The scene shifted abruptly, this time showing the dark haired boy and an older man. The older man had his hands up in defeat, and he looked afraid. The boy was crying and holding a gun. Laura was cowering in a corner, her face puffy and bruised. Jamie opened her eyes.
"Did...did your son kill your husband?"
Laura shifted in her chair, her eyes widening in feigned innocence. "I don't know what you're talking about. I told you it was an accident, he took the wrong medication..."
Shaking her head, Jamie pinned an intense gaze on the woman. "Is that why you didn't tell me your last name? So I couldn't look up the obituary? Or did you know that I avoid dealing with violent deaths? Christ. I now have an angry spirit in my apartment.

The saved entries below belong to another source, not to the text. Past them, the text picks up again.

(** What follows once the call is there. *)
Lemma safe_join_rest R `{!PreOrder R} self now path region request (found : V2.Joining + Response V2.JoinResponse) :
  (forall j r, found = inl j -> V2.j_reset_expiration j = Some r -> forall T, R T (reset_call_link_expiration r now T).2) ->
  safe R (match found with
    | inr response => mret response
    | inl j =>
        _ ← V2.reset_later now (V2.j_reset_expiration j);
        match Frontend.get_redirect_uri self (CallRecord.backend_region (V2.j_call j)) path with
        | Some redirect_uri => lift (V2.temporary_redirect redirect_uri)
        | None =>
            response ← V2.or_status (Frontend.join_client_to_call (V2.j_user_id j) (V2.j_call j)
              (Frontend.join_request_wrapper (V2.ice_ufrag request) (V2.dhe_public_key request) (V2.hkdf_extra_info request)
                 region (V2.j_restrictions j) (V2.j_is_admin j) (V2.j_approved_users j)));
            mret (Json (V2.join_response response (CallRecord.creator (V2.j_call j)) (CallRecord.era_id (V2.j_call j))))
        end
    end).
Proof.
  intros HR. destruct found as [j|resp]; [|apply safe_ret; done]. apply safe_then; [done| |intros _].
  - apply safe_reset_later; [done|]. intros r Hr. by apply (HR j r).
  - unfold V2.or_status. safe_go; [apply redirect_no_panic|]. by apply safe_join_client.
Qed.

Lemma group_put self now user room path region request :
  contains ":" (Authenticator.UserAuthorization.room_id user) = false ->
  safe group_change (V2.join self now (Api.GroupAuth user) room path region request).
Proof.
  intros Hr T. unfold V2.join. case_if; [by apply runs_lift|].
  apply (runs_bind T _ _ (fun r T' => r <> Panic /\ group_change T T' /\ forall j, r = Ok (inl j) -> V2.j_reset_expiration j = None)).
  - destruct room as [room|]; [by apply runs_lift|]. cbn [V2.find_or_create_call].
    eapply runs_bind.
    + unfold V2.or_status. apply (safe_map_err group_change).
      apply safe_get_or_create; [typeclasses eauto|]. intros T' call _ Hc. apply group_adds. congruence.
    + intros c T' [_ Hg]. apply runs_lift. split; [done|]. split; [done|]. by intros j [= <-].
    + intros e T' [_ Hg]. by repeat split; try apply Hg.
    + by intros T' [? _].
  - intros found T' (_ & Hg & Hj). eapply runs_weaken.
    + apply (safe_join_rest group_change). intros j r -> Hreset. rewrite (Hj j eq_refl) in Hreset. done.
    + cbn. intros r T2 [? Hg2]. split; [done|]. by etrans.
  - intros e T' (_ & Hg & _). done.
  - by intros T' (? & _).
Qed.
End group.
Lemma for_each_tried {A} (f : A -> M W StorageError.t unit) (keys_of : A -> list CallRecordKey) all l T :
  (forall x T, x ∈ l -> runs T (f x) (tried all (keys_of x) T)) -> runs T (for_each f l) (tried all (l ≫= keys_of) T).
Proof.
  revert T. induction l as [|x l IH]; intros T Hf; [apply runs_lift; split_and!; [done|apply removed_refl|by constructor]|].
  cbn [for_each]. eapply runs_bind; [apply Hf; by left|..].
  - intros [] T1 Ht. eapply runs_weaken; [apply IH; intros; apply Hf; by right|]. intros r T2 Ht2. by eapply tried_cons.
  - by intros e T1 [? _].
  - by intros T1 [? _].
Qed.

Lemma remove_one_tried all k T : k ∈ all -> runs T (remove_one k) (tried all [k] T).
Proof.
  intros Hk. destruct k as [room era]. unfold remove_one.
  assert (removed all T (remove_call_record room era T).2) as Hr.
  { eapply removed_mono; [|apply remove_one_removed]. by intros k ->%list_elem_of_singleton. }
  eapply (runs_bind T _ _ (fun r T' => (exists x, r = Ok x) /\ tried all [CallRecordKey.mk room era] T (Ok ()) T')).
  - apply runs_attempt. eapply runs_weaken; [apply (runs_implements T _ _ _ (proj1 Hfail room era))|].
    intros r T' [_ [|e He|e He]]; (split; [by eexists|]); (split; [done|]); (split; [|intros Hn]).
    + done.
    + apply Forall_singleton, remove_one_gone.
    + apply removed_refl.
    + by destruct (Hn e).
    + done.
    + by destruct (Hn e).
  - intros a T' [_ Ht]. by apply runs_lift.
  - by intros e T' [[? ?] _].
  - by intros T' [[? ?] _].
Qed.

Lemma remove_ones_tried all keys T : keys ⊆ all -> runs T (for_each remove_one keys) (tried all keys T).
Proof.
  intros Hs. assert (keys = keys ≫= (fun k => [k])) as E.
  { clear Hs. induction keys as [|k keys IH]; [done|]. cbn. congruence. }
  rewrite E at 2. apply for_each_tried. intros k T' Hk. by apply remove_one_tried, Hs.
Qed.

Lemma remove_chunk_tried all chunk T : chunk ⊆ all -> runs T (remove_chunk chunk) (tried all chunk T).
Proof.
  intros Hs. unfold remove_chunk.
  assert (removed all T (remove_batch_call_records chunk T).2) as Hr by (by eapply removed_mono, remove_batch_removed).
  eapply (runs_bind T _ _ (fun r T' => removed all T T' /\
    match r with
    | Ok (inr _) => tried all chunk T (Ok ()) T'
    | Ok (inl _) => True
    | _ => False
    end)).
  - apply runs_attempt. eapply runs_weaken; [apply (runs_implements T _ _ _ (proj2 Hfail chunk))|].
    intros r T' [_ [|e He|e He]]; [split; [done|]|split; [apply removed_refl|done]|by split].
    assert ((remove_batch_call_records chunk T).1 <> Panic) as Hp by apply remove_batch_no_panic.
    destruct (remove_batch_call_records chunk T).1 as [[]|e|] eqn:E; [|done..]. split; [done|]. split; [done|].
    intros _. apply Forall_forall. intros k Hk. by apply remove_batch_gone.
  - intros [e|u] T' [Hr' Ht]; [|by apply runs_lift; destruct u].
    eapply runs_weaken; [by apply (remove_ones_tried all chunk)|]. intros r T2 (-> & Hr2 & Hg).
    split; [done|]. split; [by eapply removed_trans|done].
  - by intros e T' [_ ?].
  - by intros T' [_ ?].
Qed.

Lemma remove_chunks_tried keys T : runs T (for_each remove_chunk (chunks 100 keys)) (tried keys keys T).
Proof.
  destruct (chunks_spec 100 keys) as [Hc _]; [lia|].
  assert (chunks 100 keys ≫= id = keys) as E.
  { rewrite <- Hc at 2. generalize (chunks 100 keys) as l. induction l as [|x l IH]; [done|]. cbn. by rewrite <- IH. }
  rewrite <- E at 3. apply for_each_tried. intros chunk T' Hin. apply remove_chunk_tried. intros k Hk. rewrite <- Hc.
  apply list_elem_of_In, in_concat. exists chunk. by rewrite <- !list_elem_of_In.
Qed.

Lemma clean_tried region w T : backends_answer -> (forall l, schedule l ≡ₚ l) -> represents w T ->
  exists w' T' answers, clean region w = (Ok (), w') /\ represents w' T' /\
    match fst (Storage.get_call_records_for_region region w) with
    | Ok l => answers.*1 ≡ₚ l
    | _ => answers = []
    end /\
    Forall (answered_by_backend T) answers /\ tried (dead_keys answers) (dead_keys answers) T (Ok ()) T'.
Proof.
  intros Hb Hs Hw. unfold clean, mbind at 1, M_bind at 1, attempt at 1.
  destruct (get_call_records_for_region_law region w T Hw) as [Hw1 Hp].
  assert (tried [] [] T (Ok ()) T) as Hnone by (split; [done|]; split; [apply removed_refl|by constructor]).
  destruct (Storage.get_call_records_for_region region w) as [[l|e|] w1]; cbn [fst snd] in *; [|by exists w1, T, []|done].
  destruct l as [|c l]; [by exists w1, T, []|]. set (l0 := c :: l) in *.
  destruct (calls_to_remove_answers T Hb (schedule l0) w1 Hw1) as (w2 & answers & E & Hw2 & Ha & Hf).
  unfold mbind, M_bind. rewrite E. destruct (remove_chunks_tried (dead_keys answers) T w2 Hw2) as (T' & HT' & Ht).
  destruct (for_each _ _ w2) as [r w']. cbn [fst snd] in *. exists w', T', answers. destruct Ht as (-> & Ht).
  split; [done|]. split; [done|]. split; [by rewrite Ha, Hs|]. by repeat split; try apply Ht.
Qed.
End cleaner.
End CleanerFacts.

Module LifecycleProperties.
Import FrontendClient Lifecycle LifecycleFacts Serving ServingFacts.
Import StorageSpec StorageSamples.

(** C13: Every call in the queue is reported.  However many calls ended, the worker
    empties its queue in at most as many turns as there are keys: it sends them in
    order, in batches of at most a hundred, and after a batch that failed the same
    keys once more one by one; an error ends nothing.  (What the frontend answers must
    be text: the code panics on a refusal it cannot read.) *)
Theorem ended_calls_reported `{Hex} {W : Type} (client : HttpClient W) base_url queue w :
  readable client ->
  exists w' log, work (H0 := logged client) (Some base_url) (length queue) queue (w, []) = (Ok [], (w', log)) /\
    sends base_url queue log.
Proof. intros Hr. by apply (work_logged client base_url Hr (length queue) queue w []). Qed.

#[local] Existing Instance nibbles.

(** A frontend that refuses batches. *)
Definition refusing : HttpClient unit := fun url body w =>
  (Ok (match body with Some _ => http_response 500 (Some []) | None => http_response 200 (Some []) end), w).

Definition two_calls : list CallKey := [call_key "room1" [10]; call_key "room2" [11]].

Lemma ended_calls_reported_witness :
  exists log, work (H0 := logged refusing) (Some "u") 2 two_calls (tt, []) = (Ok [], (tt, log)) /\ sends "u" two_calls log /\
    (fun e => e.1.1) <$> log = ["u"; "u/room/0a"; "u/room/0b"].
Proof.
  destruct (ended_calls_reported refusing "u" two_calls tt) as ([] & log & E & Hs).
  - intros url [l|] w; cbn; eauto.
  - exists log. split; [exact E|]. split; [exact Hs|]. vm_compute in E. injection E as <-. reflexivity.
Defined.
(* ===== verification/SignalingProperties.v ===== *)
(** * SignalingProperties: what the signaling server lets in and shows

    Joins through the handlers of [Signaling], and a frontend that asks a backend
    over the routes of [Deployment]. *)
From Stdlib Require Import Ascii.
From stdpp Require Import strings pretty.
From S2P Require Import Prelude Common Collections Text Storage Backend Frontend FrontendApi FrontendFacts.
From S2P Require Import Float Bytes Srtp RtpHeader Packet RtpEndpoint Pacer Ice Googcc Layers ApprovedUsers.
From S2P Require Import Client Connection Call CallHandlers CallSpec CallFacts MediaFacts CallProperties Sfu SfuFacts SfuProperties.
From S2P Require Import Signaling Deployment.

Module SignalingFacts.
Import Sfu SfuEvents SfuEventFacts IsolationFacts ReachFacts.

Section Join.
Context `{Mrp} `{Protos} `{BlockCipher} `{AeadLaws} `{HashMapOrder} `{HmacSha1} `{Crc32} `{Powf} `{Sm2} `{Hkdf} `{MapOrder}.
Context `{HexLaws}.

(** A demux ID that is taken leaves everything as it was. *)
Lemma duplicate_unchanged self j now created locked_now self' :
  SfuEvents.join self j now created locked_now = Ok (self', Err DuplicateDemuxIdDetected) -> self' = self.
Proof.
  intros E. unfold SfuEvents.join, get_or_create_call_and_add_client in E.
  match type of E with context [default ?n (call_by_call_id self !! ?C)] =>
    set (call := default n (call_by_call_id self !! C)) in E end.
  destruct (Call.has_client call _) eqn:Hh.
  - injection E as <-. unfold call in *. clear call.
    destruct (call_by_call_id self !! j_call_id j) as [call|] eqn:Ec; [|done]. cbn [default].
    destruct self. unfold set_call, set_field in *. cbn in *. f_equal. by apply insert_id.
  - apply bind_Ok in E as ([call' status] & _ & E).
    apply try_Ok in E as [([private public] & _ & E)|(e & Ek & _ & [= <-])];
      [|by destruct (j_key_pair j); cbn in Ek; simplify_eq].
    apply bind_Ok in E as (server_key & _ & E).
    apply try_Ok in E as [(client_key & _ & E)|(e & Ek & _ & [= <-])];
      [|by destruct (sm2_decompress_public_key _); cbn in Ek; simplify_eq].
    apply bind_Ok in E as (connection & Ec2 & E).
    apply try_Ok in E as [(c & _ & E)|(e & Ek & _ & [= <-])]; [done|]. subst connection.
    unfold connect in Ec2. destruct (sm2_compute_ecdh _ _); [|done..]. by apply bind_Ok in Ec2 as (m & _ & E2).
Qed.
(** A join that is answered with a key leaves a connection under the ICE user name. *)
Lemma joined_connection self j now created locked_now self' key status :
  SfuEvents.join self j now created locked_now = Ok (self', Ok (key, status)) ->
  let id := connection_id (j_call_id j) (j_demux_id j) in
  is_Some (connection_by_id self' !! id) /\
  connection_id_by_ice_request_username self' !! Ice.join_username (j_client_ice_ufrag j) (j_server_ice_ufrag j) = Some id.
Proof.
  intros E id. unfold SfuEvents.join, get_or_create_call_and_add_client in E.
  destruct (Call.has_client _ _); [done|].
  apply bind_Ok in E as ([call' status'] & _ & E).
  apply try_Ok in E as [([private public] & _ & E)|(e & _ & _ & [=])].
  apply bind_Ok in E as (server_key & _ & E).
  apply try_Ok in E as [(client_key & _ & E)|(e & _ & _ & [=])].
  apply bind_Ok in E as (connection & _ & E).
  apply try_Ok in E as [(c & _ & E)|(e & _ & _ & [=])].
  injection E as <- _ _. cbn. rewrite !lookup_insert_eq. by split.
Qed.

(** A handler of the signaling server either refuses the request as it is or performs
    one join. *)
Definition join_event (C : CallId) (d : DemuxId.t) (u : UserId) (key extra : bytes) (request : Signaling.JoinRequest)
    (server_ice_ufrag server_ice_pwd : string) (key_pair : Res string (bytes * bytes)) : JoinRequest :=
  join_request C (Signaling.room_id request) u d (as_bytes server_ice_ufrag) (as_bytes server_ice_pwd)
    (as_bytes (Signaling.client_ice_ufrag request)) key extra (Signaling.parse_region (Signaling.region request))
    (Signaling.approval_required request) (Signaling.is_admin request) (Signaling.approved_users request) key_pair.

Lemma signaling_join_cases sfu c call_id demux_id request uf pwd now created locked_now key_pair sfu' r :
  Signaling.join sfu c call_id demux_id request uf pwd now created locked_now key_pair = Ok (sfu', r) ->
  (exists status, Signaling.validate c call_id demux_id request = Err status /\ sfu' = sfu /\ r = Err status) \/
  exists C d u key extra result,
    Signaling.validate c call_id demux_id request = Ok (C, d, u, key, extra) /\
    SfuEvents.join sfu (join_event C d u key extra request uf pwd key_pair) now created locked_now = Ok (sfu', result) /\
    Signaling.respond c uf pwd result = Ok r.
Proof.
  unfold Signaling.join. destruct (Signaling.validate c call_id demux_id request) as [[[[[C d] u] key] extra]|status|] eqn:Ev;
    [|intros [= <- <-]; left; eauto|done].
  intros E. right. apply bind_Ok in E as ([s result] & E1 & E). apply bind_Ok in E as (r' & E2 & [= <- <-]).
  by exists C, d, u, key, extra, result.
Qed.

Lemma validate_spec c call_id demux_id request C d u key extra :
  Signaling.validate c call_id demux_id request = Ok (C, d, u, key, extra) ->
  hex_decode call_id = Some C /\ C <> [] /\ d = demux_id /\ Z.land d 15 = 0 /\ u = Signaling.user_id request /\ u <> ""%string.
Proof.
  unfold Signaling.validate. intros E.
  apply bind_Ok in E as (_ & _ & E). apply bind_Ok in E as (_ & _ & E).
  apply bind_Ok in E as (C' & EC & E). apply bind_Ok in E as (d' & Ed & E). apply bind_Ok in E as (u' & Eu & E).
  apply bind_Ok in E as (key' & _ & E). apply bind_Ok in E as (extra' & _ & [= <- <- <- <- <-]).
  assert (hex_decode call_id = Some C' /\ C' <> []) as [HC HC'].
  { unfold Signaling.call_id_from_hex in EC. destruct call_id as [|ch call_id]; [done|]. cbn [is_empty] in EC.
    destruct (hex_decode (String ch call_id)) as [C2|] eqn:Eh; [|done]. injection EC as <-. split; [done|].
    intros ->. by apply hex_decode_length in Eh. }
  assert (d' = demux_id /\ Z.land d' 15 = 0) as [Hd Hd'].
  { unfold Signaling.bad_request, DemuxId.try_from in Ed. destruct (Z.eqb_spec (Z.land demux_id 15) 0); [|done].
    by injection Ed as <-. }
  assert (u' = Signaling.user_id request /\ u' <> ""%string) as [Hu Hu'].
  { unfold Signaling.validate_user_id in Eu. destruct (Signaling.user_id request) as [|ch u2]; [done|].
    injection Eu as <-. by split. }
  done.
Qed.
End Join.
End SignalingFacts.

(** *** A frontend that asks *)
Module DeploymentFacts.
Import Sfu Storage StorageSpec StorageSamples SignalingRoutes.

Lemma status_ok_clients `{Hex} `{Mrp} `{Protos} `{HeaderValues} sfu call_id user :
  contains "/" call_id = false ->
  serve_clients (BackendClient.clients_path call_id) user sfu =
    status_of (clients_json <$> Signaling.get_clients sfu call_id (user ≫= fun u => Signaling.user_id_header [as_bytes u])).
Proof.
  intros Hs. unfold serve_clients, BackendClient.clients_path.
  change ("/v1/call/" +:+ call_id +:+ "/clients") with (("" +:+ String "/" ("v1" +:+ String "/" ("call" +:+ String "/" (call_id +:+ String "/" "clients"))))).
  by rewrite !split_app_sep.
Qed.

Definition info_of `{Mrp} `{Protos} (user : option UserId) (x : Call.t) : CallSignalingInfo :=
  signaling_info (Call.size x) (Call.created x) (Call.creator_id x) (Handlers.get_client_ids x)
    (Handlers.get_pending_client_ids x (match user with Some u => Call.is_admin x u | None => false end)).

Lemma signaling_info_eq `{Mrp} `{Protos} sfu C user :
  get_call_signaling_info sfu C user = info_of user <$> call_by_call_id sfu !! C.
Proof. unfold get_call_signaling_info. by destruct (call_by_call_id sfu !! C). Qed.

Lemma collect_Ok {E A B} (f : A -> Res E B) (g : A -> B) l :
  Forall (fun x => f x = Ok (g x)) l -> Frontend.collect f l = Ok (g <$> l).
Proof. induction 1 as [|x l Hx _ IH]; [done|]. cbn [Frontend.collect]. by rewrite Hx, mbind_Ok, IH, mbind_Ok. Qed.

(** What a frontend makes of the clients that a backend lists. *)
Lemma clients_understood (i : CallSignalingInfo) :
  Forall (fun e => Z.land (fst e) 15 = 0) (client_ids i) -> Forall (fun e => Z.land (fst e) 15 = 0) (pending_client_ids i) ->
  Frontend.clients_of_response (clients_json (Signaling.clients_of i)) =
    Ok (Frontend.clients_response_wrapper
      ((fun e => Frontend.client_info (Some (snd e)) (fst e)) <$> client_ids i)
      ((fun e => Frontend.client_info (snd e) (fst e)) <$> pending_client_ids i)).
Proof.
  intros Ha Hp. unfold Frontend.clients_of_response, clients_json, Signaling.clients_of. cbn.
  rewrite !length_map, Nat.eqb_refl. cbn [negb].
  replace (zip (snd <$> client_ids i) (fst <$> client_ids i)) with ((fun e => (snd e, fst e)) <$> client_ids i)
    by (induction (client_ids i) as [|x l IH]; [done|]; cbn; by rewrite <- IH by (by inversion Ha)).
  assert (forall d, Z.land d 15 = 0 -> Frontend.to_demux_id d = Ok d) as Hd.
  { intros d Hd. unfold Frontend.to_demux_id, DemuxId.try_from. by rewrite Hd. }
  rewrite (collect_Ok _ (fun e => Frontend.client_info (Some (fst e)) (snd e))), mbind_Ok.
  - rewrite <- list_fmap_compose.
    rewrite (collect_Ok _ (fun c => Frontend.client_info (Backend.client_user_id c) (Backend.client_demux_id c))), mbind_Ok.
    + by rewrite <- !list_fmap_compose.
    + rewrite <- list_fmap_compose. apply Forall_fmap. eapply Forall_impl; [exact Hp|]. intros e He. cbn.
      by rewrite Hd, mbind_Ok.
  - apply Forall_fmap. eapply Forall_impl; [exact Ha|]. intros e He. cbn. by rewrite Hd, mbind_Ok.
Qed.
End DeploymentFacts.

(** * Theorems *)
Module SignalingProperties.
Import Sfu SfuEvents SfuEventFacts IsolationFacts ReachFacts SignalingFacts DeploymentFacts.
Import Storage StorageSpec StorageSamples SignalingRoutes.

Section Properties.
Context `{Mrp} `{Protos} `{BlockCipher} `{AeadLaws} `{HashMapOrder} `{HmacSha1} `{Crc32} `{Powf} `{Sm2} `{Hkdf} `{MapOrder}.
Context `{HexLaws}.

(** C11: Joins are validated.  A join that the signaling server answers leaves a
    server that joins, packets and ticks lead to, so that all that is shown of those
    holds; a bad request, a taken demux ID among them, changes nothing; and whoever
    gets a key has a connection under the ICE user name, for a demux ID without layer
    bits, in a call that is there and counts the client. *)
Theorem signaling_joins_validated sfu c call_id demux_id request uf pwd now created locked_now key_pair sfu' r :
  reachable anyone sfu ->
  Signaling.join sfu c call_id demux_id request uf pwd now created locked_now key_pair = Ok (sfu', r) ->
  reachable anyone sfu' /\
  (r = Err StatusCode.BAD_REQUEST -> sfu' = sfu) /\
  forall response, r = Ok response -> exists C : CallId, hex_decode call_id = Some C /\ C <> [] /\ Z.land demux_id 15 = 0 /\
    is_Some (connection_by_id sfu' !! connection_id C demux_id) /\
    connection_id_by_ice_request_username sfu' !!
      Ice.join_username (as_bytes (Signaling.client_ice_ufrag request)) (as_bytes uf) = Some (connection_id C demux_id) /\
    exists call, call_by_call_id sfu' !! C = Some call /\ Call.has_client call demux_id = true.
Proof.
  intros R E. apply signaling_join_cases in E as [(status & Ev & -> & ->)|(C & d & u & key & extra & result & Ev & Ej & Er)];
    [by split_and!|].
  apply validate_spec in Ev as (Hh & Hc & -> & Hd & -> & Hu).
  assert (reachable anyone sfu') as R'.
  { eapply (reach_event _ _ (Joins _ now created locked_now)); [exact R|exact I|cbn; by rewrite Ej]. }
  split; [done|]. split.
  - intros ->. destruct result as [[k status]|e|]; [by apply bind_Ok in Er as (ip & _ & [=])| |done].
    destruct e; try done. by apply duplicate_unchanged in Ej.
  - intros response ->. destruct result as [[k status]|e|]; [|by destruct e|done].
    apply joined_connection in Ej as [Hi Hn]. cbn in Hi, Hn. exists C. split_and!; try done.
    apply reachable_sfu_ok in R' as [_ Hm]. destruct (Hm (connection_id C demux_id) Hi) as (call & Hcall & Hin).
    exists call. split; [done|]. by apply has_client_ids.
Qed.

(** C16: A key can take the server down.  The first ten bytes of the key of a client
    are logged before anything is checked; if a character of more than one byte
    crosses the tenth, the handler panics, which in a release build aborts the server
    with all its calls.  The frontend passes the key on as it comes. *)
Theorem multibyte_key_panics sfu c call_id demux_id request uf pwd now created locked_now key_pair :
  Signaling.info_logged c = true ->
  (10 < String.length (Signaling.client_dhe_public_key request))%nat ->
  is_char_boundary (Signaling.client_dhe_public_key request) 10 = false ->
  Signaling.join sfu c call_id demux_id request uf pwd now created locked_now key_pair = Panic.
Proof.
  intros Hi Hl Hb. unfold Signaling.join, Signaling.validate, Signaling.log_key_prefix.
  rewrite Hi, (proj2 (Nat.ltb_lt _ _)) by done. cbn [andb]. unfold str_slice. by rewrite Hb, andb_false_r.
Qed.

End Properties.

(** ** A sample server, on which Alice joins a call *)
#[local] Existing Instances SampleCall.sample_mrp SampleCall.sample_protos SampleCipher.flip_aead SampleCipher.flip_aead_laws.
#[local] Existing Instances IceProperties.toy_hmac IceProperties.toy_crc.
#[local] Existing Instances ConnectionProperties.toy_block ConnectionProperties.list_order ConnectionProperties.toy_powf.
#[local] Existing Instances SfuProperties.toy_sm2 SfuProperties.toy_hkdf SfuProperties.list_map_order.
#[local] Existing Instances nibbles.
#[local] Instance plain_headers : HeaderValues := {|
  header_to_str b := Some (of_bytes b);
  header_from_str_ok _ := true
|}.
#[local] Instance sample_stored : StoredForm := plain_form.

Definition server_config : Signaling.Config :=
  Signaling.config (Some "10.0.0.1") "::" [] 10000 10000 None None 8 false true.
Definition sixty_six : string := of_bytes (replicate 66 48).
Definition alice : Signaling.JoinRequest :=
  Signaling.join_request "alice" "c" sixty_six None (Some "us-west1") false true (Some "room") None.
Definition keys : Res string (bytes * bytes) := Ok ([1], replicate 64 3).
Definition joined : Res unit (Sfu.t * Res StatusCode.t Signaling.JoinResponse) :=
  Signaling.join SfuProperties.server server_config "010203" 16 alice "s" "p" 1 1 1 keys.

Lemma signaling_joins_validated_witness : exists sfu response, joined = Ok (sfu, Ok response) /\
  Signaling.client_status response = "ACTIVE" /\ reachable anyone sfu /\
  exists call, call_by_call_id sfu !! SfuProperties.room = Some call /\ Call.has_client call 16 = true.
Proof.
  assert (match joined with Ok (_, Ok response) => Signaling.client_status response = "ACTIVE"%string | _ => False end) as Hr
    by (vm_compute; reflexivity).
  destruct joined as [[sfu [response|e|]]| |] eqn:E; [|destruct Hr..]. exists sfu, response. split; [reflexivity|].
  split; [exact Hr|].
  destruct (signaling_joins_validated SfuProperties.server server_config "010203" 16 alice "s" "p" 1 1 1
    keys sfu (Ok response)) as (R & _ & Hj).
  - apply reach_new.
  - exact E.
  - split; [exact R|]. destruct (Hj response eq_refl) as (C & HC & _ & _ & _ & _ & call & Hcall & Hin).
    assert (C = SfuProperties.room) as -> by (vm_compute in HC; injection HC as <-; reflexivity). by exists call.
Defined.

(** Nine letters and a letter of two bytes. *)
Definition umlaut : string := of_bytes (replicate 9 97 ++ [195; 164]).
Definition mallory : Signaling.JoinRequest := Signaling.join_request "mallory" "c" umlaut None None false false None None.

Lemma multibyte_key_panics_witness :
  Signaling.join SfuProperties.server server_config "" 1 mallory "s" "p" 1 1 1 keys = Panic.
Proof.
  apply (multibyte_key_panics SfuProperties.server server_config "" 1 mallory "s" "p" 1 1 1 keys);
    [reflexivity|vm_compute; lia|reflexivity].
Defined.

Definition listing : CallRecord := CallRecord.mk "room" "010203" "10.0.0.1" "us" "alice".

End SignalingProperties.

"Ari, I need you to leave this place. You're no longer in this world. You are no longer welcome here." She took the photographs and turned them face-down. "Leave."
Without warning, something that felt very solid hit Jamie in the face, and she was knocked backward in her chair. All of the candles were blown out, and they were plunged in darkness. There was a sound like wind coming through a keyhole. She touched her lip gingerly and felt something sticky and wet. "Oh my god," Laura screeched. "Is he going to kill us?"
Jamie stood slowly, her hand grabbing the leg of the table for support. She navigated her way by memory to the light switch and flipped it on. The room was in disarray. The photos were on the floor, candles tipped over and spilling wax onto the carpet. A leg on the chair Jamie had been sitting in was broken off. "Leave, both of you."
Laura gathered her belongings and walked shakily to the door. "Since...since I didn't really learn anything new, would it be possible if I could get, well, a refund?"
Wiping the blood off of her lip, Jamie stared daggers at the woman, completely silent for nearly a full minute before she used both hands to push Laura past the threshold, slamming and locking the door behind her.